Task brief: Your answer should be the lines below from the one holding "Lemma filterPublicOptions_public options" through the one holding "- assert (p", copied exactly and with nothing else.

Stored data entries

(** ** Option filtering: lemmas *)

(** The two conditions that withdraw "skip". *)
Definition skip_withdrawn (consecutiveSkips maxSkips : Z) (ctx : gmap string any) : Prop :=
  (maxSkips ≤ consecutiveSkips)%Z ∨
  as_string (ctx !! "root_cause") = Some "capability_required" ∨
  as_string (ctx !! "root_cause") = Some "context_deficit".

Lemma filterSkipOptions_kept c m ctx options :
  ¬ skip_withdrawn c m ctx → filterSkipOptions c m ctx options = options.
Proof.
  intros Hn. assert (¬ (m ≤ c)%Z) by (intros ?; apply Hn; by left).
  unfold skip_withdrawn in Hn. unfold filterSkipOptions.
  rewrite (bool_decide_false (m ≤ c)%Z) by done.
  destruct (as_string _) as [rc|]; [|done].
  rewrite !bool_decide_false by (intros ->; apply Hn; tauto). done.
Qed.

Lemma filterSkipOptions_withdrawn c m ctx options :
  skip_withdrawn c m ctx →
  filterSkipOptions c m ctx options =
  (let filtered := filter (λ o, o ≠ "skip") options in
   if decide ("abort" ∉ filtered ∧ 0 < length filtered) then filtered ++ ["abort"] else filtered).
Proof.
  unfold skip_withdrawn, filterSkipOptions. intros [H|H].
  - rewrite (bool_decide_true (m ≤ c)%Z) by done. destruct (as_string _); done.
  - destruct (as_string _) as [rc|]; [|naive_solver].
    assert (rc = "capability_required" ∨ rc = "context_deficit") as [-> | ->] by naive_solver;
      rewrite ?(bool_decide_true (_ = _)) by done; rewrite ?orb_true_r; done.
Qed.

Lemma elem_of_filterSkipOptions c m ctx options o :
  o ∈ filterSkipOptions c m ctx options → o ∈ options ∨ (o = "abort" ∧ skip_withdrawn c m ctx).
Proof.
  destruct (decide (skip_withdrawn c m ctx)) as [Hw|Hw].
  2: { rewrite filterSkipOptions_kept by done. by left. }
  rewrite filterSkipOptions_withdrawn by done. cbv zeta. case_decide.
  - rewrite elem_of_app, list_elem_of_filter, list_elem_of_singleton. tauto.
  - rewrite list_elem_of_filter. tauto.
Qed.

Lemma filterSkipOptions_nonempty c m ctx options o :
  o ∈ options → o ≠ "skip" → o ∈ filterSkipOptions c m ctx options.
Proof.
  intros Ho Hne. destruct (decide (skip_withdrawn c m ctx)) as [Hw|Hw].
  2: { by rewrite filterSkipOptions_kept. }
  rewrite filterSkipOptions_withdrawn by done. cbv zeta.
  assert (o ∈ filter (λ o, o ≠ "skip") options) by by apply list_elem_of_filter.
  case_decide; [apply elem_of_app; by left|done].
Qed.

Lemma elem_of_filterPublicOptions options o :
  o ∈ filterPublicOptions options → o ∈ options.
Proof.
  unfold filterPublicOptions. destruct (filter _ options) as [|x l] eqn:E; [done|].
  rewrite <- E. by intros [_ ?]%list_elem_of_filter.
Qed.

Lemma filterPublicOptions_public options :
  (∃ o, o ∈ options ∧ PublicTierAllowsChoice o = true) →
  ∀ o, o ∈ filterPublicOptions options ↔ o ∈ options ∧ PublicTierAllowsChoice o = true.
Proof.
  intros (p & Hp & Hpub) o. unfold filterPublicOptions.
  destruct (filter _ options) as [|x l] eqn:E.
  - assert (p ∈ filter (λ o, PublicTierAllowsChoice o = true) options) as H
      by by apply list_elem_of_filter.
    rewrite E in H. by apply elem_of_nil in H.
  - rewrite <- E, list_elem_of_filter. tauto.
Qed.

#[export] Instance skip_withdrawn_dec c m ctx : Decision (skip_withdrawn c m ctx).
Proof. unfold skip_withdrawn. apply _. Defined.

(** Without the public filter. *)
Lemma filterOptionsForTier_admin c m ctx options :
  filterOptionsForTier c m ctx options true = filterSkipOptions c m ctx options.
Proof. done. Qed.

Lemma filterOptionsForTier_sub c m ctx options b o :
  o ∈ filterOptionsForTier c m ctx options b → o ∈ filterSkipOptions c m ctx options.
Proof. unfold filterOptionsForTier. destruct b; [done|apply elem_of_filterPublicOptions]. Qed.

Lemma filterPublicOptions_nil options : filterPublicOptions options = [] → options = [].
Proof. unfold filterPublicOptions. by destruct (filter _ options). Qed.

(** ** The default choice and the decider *)

Lemma find_existsb_elem (prefs options : list string) x :
  List.find (λ want, existsb (String.eqb want) options) prefs = Some x →
  x ∈ prefs ∧ x ∈ options.
Proof.
  intros [Hin Hex]%find_some. split; [by apply list_elem_of_In|].
  apply existsb_exists in Hex as (y & Hy & ->%String.eqb_eq). by apply list_elem_of_In.
Qed.

Lemma defaultNonInteractiveChoice_elem dtype options x :
  defaultNonInteractiveChoice dtype options = Some x → x ∈ options.
Proof.
  unfold defaultNonInteractiveChoice. destruct (default_preferences dtype); [|done].
  cbn. by intros [_ ?]%find_existsb_elem.
Qed.

Lemma longest_word_elem text (options : list string) (best : string) :
  let f := λ best opt, let lo := to_lower opt in
    if containsWord text lo && (String.length best <? String.length lo) then opt else best in
  foldl f best options = best ∨
  (foldl f best options ∈ options ∧ containsWord text (to_lower (foldl f best options)) = true).
Proof.
  intros f. revert best. induction options as [|o l IH]; intros best; [by left|].
  cbn [foldl]. destruct (IH (f best o)) as [->|[H1 H2]].
  - unfold f. cbv zeta. destruct (containsWord text (to_lower o)) eqn:E; [|by left]. cbn [andb].
    destruct (_ <? _); [right|by left]. split; [left|done].
  - right. split; [by right|done].
Qed.

Lemma spawnDecider_elem reply options x : spawnDecider reply options = Some x → x ∈ options.
Proof.
  unfold spawnDecider. destruct reply as [r|]; [|done]. cbv zeta.
  destruct (List.find _ options) as [y|] eqn:E.
  - intros [= <-]. apply find_some in E as [? _]. by apply list_elem_of_In.
  - case_decide as Hb; [done|]. intros [= <-].
    destruct (longest_word_elem (TrimSpace (to_lower r)) options "") as [H|[H _]]; [|done].
    exfalso. by apply Hb.
Qed.

(** ** [containsWord] *)

(** [word] occurs at [k] in [s], bounded on both sides. *)
Definition word_at (s word : list ascii) (k : nat) : Prop :=
  word `prefix_of` drop k s ∧ boundary_left s k = true ∧ boundary_right s (k + length word) = true.

Definition word_chars (w : list ascii) : Prop := Forall (λ b, isWordChar b = true) w.

Lemma containsWord_loop_sound fuel s word idx :
  containsWord_loop fuel s word idx = true → ∃ k, word_at s word k.
Proof.
  revert idx. induction fuel as [|fuel IH]; intros idx; cbn [containsWord_loop]; [done|].
  destruct (_ <=? _); [|done]. destruct (index_of word (drop idx s)) as [i|] eqn:E; [|done].
  destruct (_ && _) eqn:Eb; [|apply IH]. intros _. apply andb_true_iff in Eb.
  exists (idx + i). split; [|done]. apply index_of_Some in E as [E _]. by rewrite drop_drop in E.
Qed.

(** Two occurrences of a word of word characters cannot overlap when the later
    one starts at a boundary. *)
Lemma word_at_no_overlap s word k k' :
  word_chars word → word `prefix_of` drop k s → boundary_left s k' = true → k < k' →
  k + length word ≤ k'.
Proof.
  intros Hw [suf Hs] Hb Hlt. destruct (decide (k + length word ≤ k')) as [|Hn]; [done|exfalso].
  destruct k' as [|p]; [lia|]. cbn in Hb.
  assert (s !! p = word !! (p - k)) as Hp.
  { replace p with (k + (p - k)) at 1 by lia. rewrite <- lookup_drop, Hs, lookup_app_l; [done|lia]. }
  destruct (lookup_lt_is_Some_2 word (p - k)) as [b Hbp]; [lia|].
  rewrite Hp, Hbp in Hb. apply negb_true_iff in Hb.
  eapply Forall_lookup_1 in Hbp; [|exact Hw]. cbn in Hbp. congruence.
Qed.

Response below:
Lemma filterPublicOptions_public options :
  (∃ o, o ∈ options ∧ PublicTierAllowsChoice o = true) →
  ∀ o, o ∈ filterPublicOptions options ↔ o ∈ options ∧ PublicTierAllowsChoice o = true.
Proof.
  intros (p & Hp & Hpub) o. unfold filterPublicOptions.
  destruct (filter _ options) as [|x l] eqn:E.
  - assert (p ∈ filter (λ o, PublicTierAllowsChoice o = true) options) as H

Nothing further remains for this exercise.